### DATASET ENTRIES ###

Lemma Register_handleSubmit_spec_witness :
  ~ registerValid Samples.shortPasswordForm /\
  snd (Register_handleSubmit Samples.shortPasswordForm
         (Scenario.answered Scenario.created) Scenario.freshWorld)
  = Scenario.freshWorld /\
  registerValid Samples.filledForm /\
  navigated (fst (Register_handleSubmit Samples.filledForm
                    (Scenario.answered Scenario.created) Scenario.freshWorld))
  = Some {| nav_to := "/login"; nav_message := Some registrationMessage |}.
Proof.
  assert (Hbad : ~ registerValid Samples.shortPasswordForm).
  { intros (_ & _ & _ & H). simpl in H. lia. }
  assert (Hgood : registerValid Samples.filledForm).
  { repeat split; try discriminate. simpl. lia. }
  split; [exact Hbad |]. split.
  - apply (Register_handleSubmit_spec Samples.shortPasswordForm
             (Scenario.answered Scenario.created) Scenario.freshWorld).
    exact Hbad.
  - split; [exact Hgood |].
    destruct (Register_handleSubmit_spec Samples.filledForm
                (Scenario.answered Scenario.created) Scenario.freshWorld)
      as [_ Hrun].
    destruct (Hrun Hgood) as (_ & _ & Hnav). rewrite Hnav. reflexivity.
Defined.

(** X26.  The login form sends nothing while the e-mail address or the
    password is empty: the handler leaves the world as it is and shows
    a validation message.  Otherwise it runs the login thunk on the
    form's values and navigates to the home page exactly when the
    thunk is fulfilled; a rejected login is handed to [console.error]
    with the rejected message. *)
Theorem Login_handleSubmit_spec
  (f : LoginForm) (ex : Exchange AuthPayload) (w : World) :
  (lf_email f = EmptyString \/ lf_password f = EmptyString ->
   snd (Login_handleSubmit f ex w) = w /\
   navigated (fst (Login_handleSubmit f ex w)) = None /\
   lf_validationError (form (fst (Login_handleSubmit f ex w))) <> EmptyString) /\
  (lf_email f <> EmptyString -> lf_password f <> EmptyString ->
   snd (Login_handleSubmit f ex w) = final (loginUser (credentialsOf f) ex) w /\
   navigated (fst (Login_handleSubmit f ex w))
   = match outcome (loginUser (credentialsOf f) ex) w with
     | Normal (Fulfilled _) => Some {| nav_to := "/"; nav_message := None |}
     | _ => None
     end /\
   (forall message,
      outcome (loginUser (credentialsOf f) ex) w = Normal (RejectWithValue message) ->
      reported (fst (Login_handleSubmit f ex w)) = Some message)).
Proof.
  unfold Login_handleSubmit, credentialsOf.
  destruct (isEmpty (lf_email f)) eqn:He; simpl.
  - apply isEmpty_spec in He.
    split; [intros _; repeat split; discriminate | intros H; now destruct H].
  - destruct (isEmpty (lf_password f)) eqn:Hp; simpl.
    + apply isEmpty_spec in Hp.
      split; [intros _; repeat split; discriminate | intros _ H; now destruct H].
    + apply not_true_iff_false in He, Hp. rewrite isEmpty_spec in He, Hp.
      split; [intros [H | H]; contradiction | intros _ _].
      unfold final, outcome.
      destruct (loginUser _ ex w) as [[[u | m] | e] w']; simpl;
        repeat split; try discriminate.
      now intros message [= <-].
Qed.

Lemma Login_handleSubmit_spec_witness :
  lf_email Samples.loginForm <> EmptyString /\
  lf_password Samples.loginForm <> EmptyString /\
  navigated (fst (Login_handleSubmit Samples.loginForm
                    (Scenario.answered Samples.aliceLogin) Scenario.freshWorld))
  = Some {| nav_to := "/"; nav_message := None |}.
Proof.
  assert (He : lf_email Samples.loginForm <> EmptyString) by discriminate.
  assert (Hp : lf_password Samples.loginForm <> EmptyString) by discriminate.
  split; [exact He |]. split; [exact Hp |].
  destruct (Login_handleSubmit_spec Samples.loginForm
              (Scenario.answered Samples.aliceLogin) Scenario.freshWorld)
    as [_ Hrun].
  destruct (Hrun He Hp) as (_ & Hnav & _). rewrite Hnav. reflexivity.
Defined.

(** X27.  The login form never raises its not-verified flag: the thunk
    rejects with a message string and never throws, a string has no
    [message] property, so the test on [error?.message] fails for every
    form, exchange and world, also when the server's message holds the
    words the handler looks for. *)
Theorem Login_never_flags_unverified
  (f : LoginForm) (ex : Exchange AuthPayload) (w : World) :
  lf_isEmailNotVerified (form (fst (Login_handleSubmit f ex w))) = false.
Proof.
  unfold Login_handleSubmit.
  destruct (isEmpty (lf_email f) || isEmpty (lf_password f)); [reflexivity |].
  destruct (attempt_normal (LoginAttempt (credentialsOf f)) ex w) as [r Hr].
  unfold outcome, attempt, credentialsOf in Hr.
  destruct (loginUser _ ex w) as [c w']. simpl in Hr. subst c.
  now destruct r.
Qed.

(** The server refuses with the words the handler looks for, and the
    flag stays down. *)
Example Login_unverified_account :
  reported (fst (Login_handleSubmit Samples.loginForm
                   (Scenario.refusedThrowing Samples.notVerified)
                   Scenario.freshWorld))
  = Some "Please verify your email before logging in" /\
  includes "Please verify your email before logging in" "verify your email" = true /\
  lf_isEmailNotVerified
    (form (fst (Login_handleSubmit Samples.loginForm
                  (Scenario.refusedThrowing Samples.notVerified)
                  Scenario.freshWorld))) = false.
Proof. repeat split; reflexivity. Qed.

(** X28.  The reset form calls the mutation exactly when the two
    passwords are equal, have at least eight characters and the link
    carried a non-empty token. *)
Theorem ResetPassword_validation_spec
  (token : option string) (newPassword confirmPassword : string) :
  ResetPassword_validation token newPassword confirmPassword = None <->
  newPassword = confirmPassword /\ 8 <= String.length newPassword /\
  exists t, token = Some t /\ t <> EmptyString.
Proof.
  unfold ResetPassword_validation.
  destruct (isEmpty newPassword) eqn:Hn; simpl.
  { apply isEmpty_spec in Hn. subst. split; [discriminate |].
    intros (_ & H & _). simpl in H. lia. }
  destruct (isEmpty confirmPassword) eqn:Hc; simpl.
  { apply isEmpty_spec in Hc. subst. split; [discriminate |].
    intros (-> & H & _). simpl in H. lia. }
  destruct (String.eqb_spec newPassword confirmPassword) as [<- | Hne]; simpl;
    [| split; [discriminate | intros (H & _); contradiction]].
  destruct (Nat.ltb_spec (String.length newPassword) 8) as [Hlt | Hge];
    [split; [discriminate | intros (_ & H & _); lia] |].
  destruct token as [t |]; simpl.
  - destruct (isEmpty t) eqn:Ht.
    + apply isEmpty_spec in Ht. subst.
      split; [discriminate | intros (_ & _ & t & [= <-] & H); now destruct H].
    + apply not_true_iff_false in Ht. rewrite isEmpty_spec in Ht.
      split; [intros _; repeat split; eauto | reflexivity].
  - split; [discriminate | intros (_ & _ & t & H & _); discriminate H].
Qed.

Lemma ResetPassword_validation_spec_witness :
  ResetPassword_validation (Some "reset-token") "pw123456" "pw123456" = None.
Proof.
  apply (ResetPassword_validation_spec (Some "reset-token") "pw123456" "pw123456").
  split; [reflexivity |]. split; [simpl; lia |].
  exists "reset-token". split; [reflexivity | discriminate].
Defined.

(** X29.  The two forms disagree on the length of a password: one of
    six or seven characters passes the checks of the register form, so
    the account is registered with it, and the reset form refuses the
    same password as too short. *)
Theorem password_length_mismatch
  (f : RegisterForm) (t : string) (ex : Exchange AuthPayload) (w : World) :
  registerValid f -> String.length (rf_password f) < 8 ->
  snd (Register_handleSubmit f ex w) = final (registerUser (registrationOf f) ex) w /\
  ResetPassword_validation (Some t) (rf_password f) (rf_password f)
  = Some "Password must be at least 8 characters long".
Proof.
  intros Hvalid Hshort. split.
  - now apply Register_handleSubmit_runs.
  - destruct Hvalid as (_ & Hp & _ & Hlen). unfold ResetPassword_validation.
    destruct (isEmpty (rf_password f)) eqn:He;
      [apply isEmpty_spec in He; contradiction |].
    simpl. rewrite String.eqb_refl. simpl.
    destruct (Nat.ltb_spec (String.length (rf_password f)) 8); [reflexivity | lia].
Qed.

Lemma password_length_mismatch_witness :
  registerValid Samples.sixCharacterForm /\
  String.length (rf_password Samples.sixCharacterForm) < 8 /\
  ResetPassword_validation (Some "reset-token") "pw1234" "pw1234"
  = Some "Password must be at least 8 characters long".
Proof.
  assert (Hvalid : registerValid Samples.sixCharacterForm).
  { repeat split; try discriminate. simpl. lia. }
  assert (Hshort : String.length (rf_password Samples.sixCharacterForm) < 8)
    by (simpl; lia).
  split; [exact Hvalid |]. split; [exact Hshort |].
  apply (password_length_mismatch Samples.sixCharacterForm "reset-token"
           (Scenario.answered Scenario.created) Scenario.freshWorld Hvalid Hshort).
Defined.

End ComponentsFacts.
Lemma latest_exists (l : list ValidityInfo) :
  l <> [] ->
  exists r, In r l /\
    forall x, In x l -> dt_le (generation_date x) (generation_date r).
Proof.
  induction l as [|a l IH]; [congruence|]. intros _.
  destruct l as [|b l].
  - exists a. split; [now left|]. intros x [<-|[]]. apply dt_le_refl.
  - destruct IH as [r [Hr Hmax]]; [discriminate|].
    destruct (dt_le_total (generation_date a) (generation_date r)) as [H|H].
    + exists r. split; [now right|]. intros x [<-|Hx]; auto.
    + exists a. split; [now left|]. intros x [<-|Hx]; [apply dt_le_refl|].
      eapply dt_le_trans; [apply Hmax, Hx | exact H].
Qed.

(** With distinct generation dates, the covering record of latest
    generation date is the one returned. *)
Lemma lastval_cover_unique_latest t0 t1 data r :
  NoDup (map generation_date (candidates_of t0 t1 data)) ->
  In r (candidates_of t0 t1 data) ->
  (forall x, In x (candidates_of t0 t1 data) ->
             dt_le (generation_date x) (generation_date r)) ->
  lastval_cover t0 t1 data = Ok (product_id r).
Proof.
  intros Hnd Hr Hmax.
  apply candidates_of_In in Hr as [Hin Hc].
  apply in_split in Hin as [pre [post ->]].
  assert (E : candidates_of t0 t1 (pre ++ r :: post) =
              candidates_of t0 t1 pre ++ r :: candidates_of t0 t1 post).
  { unfold candidates_of. rewrite List.filter_app. cbn [List.filter].
    apply covers_spec in Hc. now rewrite Hc. }
  apply lastval_cover_first_latest; [assumption | |].
  - intros x Hx Hcx.
    assert (Hxc : In x (candidates_of t0 t1 pre)) by now apply candidates_of_In.
    assert (Hle : dt_le (generation_date x) (generation_date r)).
    { apply Hmax. rewrite E. apply in_or_app. now left. }
    apply dt_le_lt_or_eq in Hle as [Hlt | Heq]; [assumption|].
    exfalso. rewrite E, map_app in Hnd. cbn [map] in Hnd.
    apply NoDup_remove_2 in Hnd. apply Hnd. apply in_or_app. left.
    rewrite <- Heq. now apply in_map.
  - intros x Hx Hcx. apply Hmax. apply candidates_of_In. split; [|assumption].
    apply in_or_app. right. now right.
Qed.

(** C2. When at least two records cover the interval and the covering
    records have pairwise distinct generation dates, the selector returns
    the identifier of the covering record of latest generation date, in
    whatever order the records are given. *)
Theorem lastval_cover_latest_generation :
  forall (t0 t1 : datetime) (data : list ValidityInfo),
    (2 <= List.length (candidates_of t0 t1 data))%nat ->
    NoDup (map generation_date (candidates_of t0 t1 data)) ->
    exists r,
      In r data /\ Covers t0 t1 r
      /\ (forall x, In x data -> Covers t0 t1 x ->
                    dt_le (generation_date x) (generation_date r))
      /\ lastval_cover t0 t1 data = Ok (product_id r)
      /\ (forall data', Permutation data data' ->
                        lastval_cover t0 t1 data' = Ok (product_id r)).
Proof.
  intros t0 t1 data Hlen Hnd.
  destruct (latest_exists (candidates_of t0 t1 data)) as [r [Hr Hmax]].
  { intros E. rewrite E in Hlen. simpl in Hlen. lia. }
  exists r.
  pose proof Hr as Hr'. apply candidates_of_In in Hr' as [Hin Hc].
  split; [assumption|]. split; [assumption|]. split; [|split].
  - intros x Hx Hcx. apply Hmax. now apply candidates_of_In.
  - now apply lastval_cover_unique_latest.
  - intros data' Hp. apply (candidates_of_perm t0 t1) in Hp.
    apply lastval_cover_unique_latest.
    + eapply Permutation_NoDup; [apply Permutation_map, Hp | exact Hnd].
    + eapply Permutation_in; [exact Hp | exact Hr].
    + intros x Hx. apply Hmax. eapply Permutation_in; [symmetry; exact Hp | exact Hx].
Qed.

(** ** The selector on the store *)

Lemma alloc_fresh v (h : gmap nat (list ValidityInfo)) :
  h !! fst (alloc v h) = None.
Proof. unfold alloc. cbn [fst]. apply not_elem_of_dom, is_fresh. Qed.

(** C8. Running the selector on a store leaves the caller's list, and every
    other object that existed before the call, as it was: the sort works on
    the list the comprehension has built.  The outcome is the one of the
    pure function on the contents of the input list, so it depends on the
    arguments only. *)
Theorem lastval_cover_store_frame :
  forall (t0 t1 : datetime) (data : nat) (h : gmap nat (list ValidityInfo))
         (items : list ValidityInfo),
    h !! data = Some items ->
    exists h',
      lastval_cover_store t0 t1 data h = Some (lastval_cover t0 t1 items, h')
      /\ h' !! data = Some items
      /\ (forall l v, h !! l = Some v -> h' !! l = Some v).
Proof.
  intros t0 t1 data h items Hdata.
  unfold lastval_cover_store, lastval_cover, candidates_of. rewrite Hdata.
  pose proof (alloc_fresh (List.filter (covers t0 t1) items) h) as Hfresh.
  unfold alloc in *. cbn [fst] in Hfresh.
  set (c := fresh (dom h)) in *.
  rewrite lookup_insert_eq.
  assert (Hother : forall l v, h !! l = Some v -> l <> c) by (intros l v Hl ->; congruence).
  destruct (List.filter (covers t0 t1) items) as [|c0 cs] eqn:Ef.
  - eexists. split; [reflexivity|]. split.
    + rewrite lookup_insert_ne; [assumption|]. intros E. now apply (Hother data items).
    + intros l v Hl. rewrite lookup_insert_ne; [assumption|].
      intros E. now apply (Hother l v).
  - rewrite lookup_insert_eq.
    destruct (list_sort generation_date dt_ltb true (c0 :: cs)) as [|s ss];
      (eexists; split; [reflexivity|]; split;
       [ rewrite !lookup_insert_ne; [assumption | | ];
           intros E; now apply (Hother data items)
       | intros l v Hl; rewrite !lookup_insert_ne; [assumption | | ];
           intros E; now apply (Hother l v) ]).
Qed.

###

● WHAT YOU HAVE TO DO
Lines from the entries that contain the string "subst" are what must be copied.

● ANSWER FOR THE TASK
  destruct (loginUser _ ex w) as [c w']. simpl in Hr. subst c.
  { apply isEmpty_spec in Hn. subst. split; [discriminate |].
  { apply isEmpty_spec in Hc. subst. split; [discriminate |].
    + apply isEmpty_spec in Ht. subst.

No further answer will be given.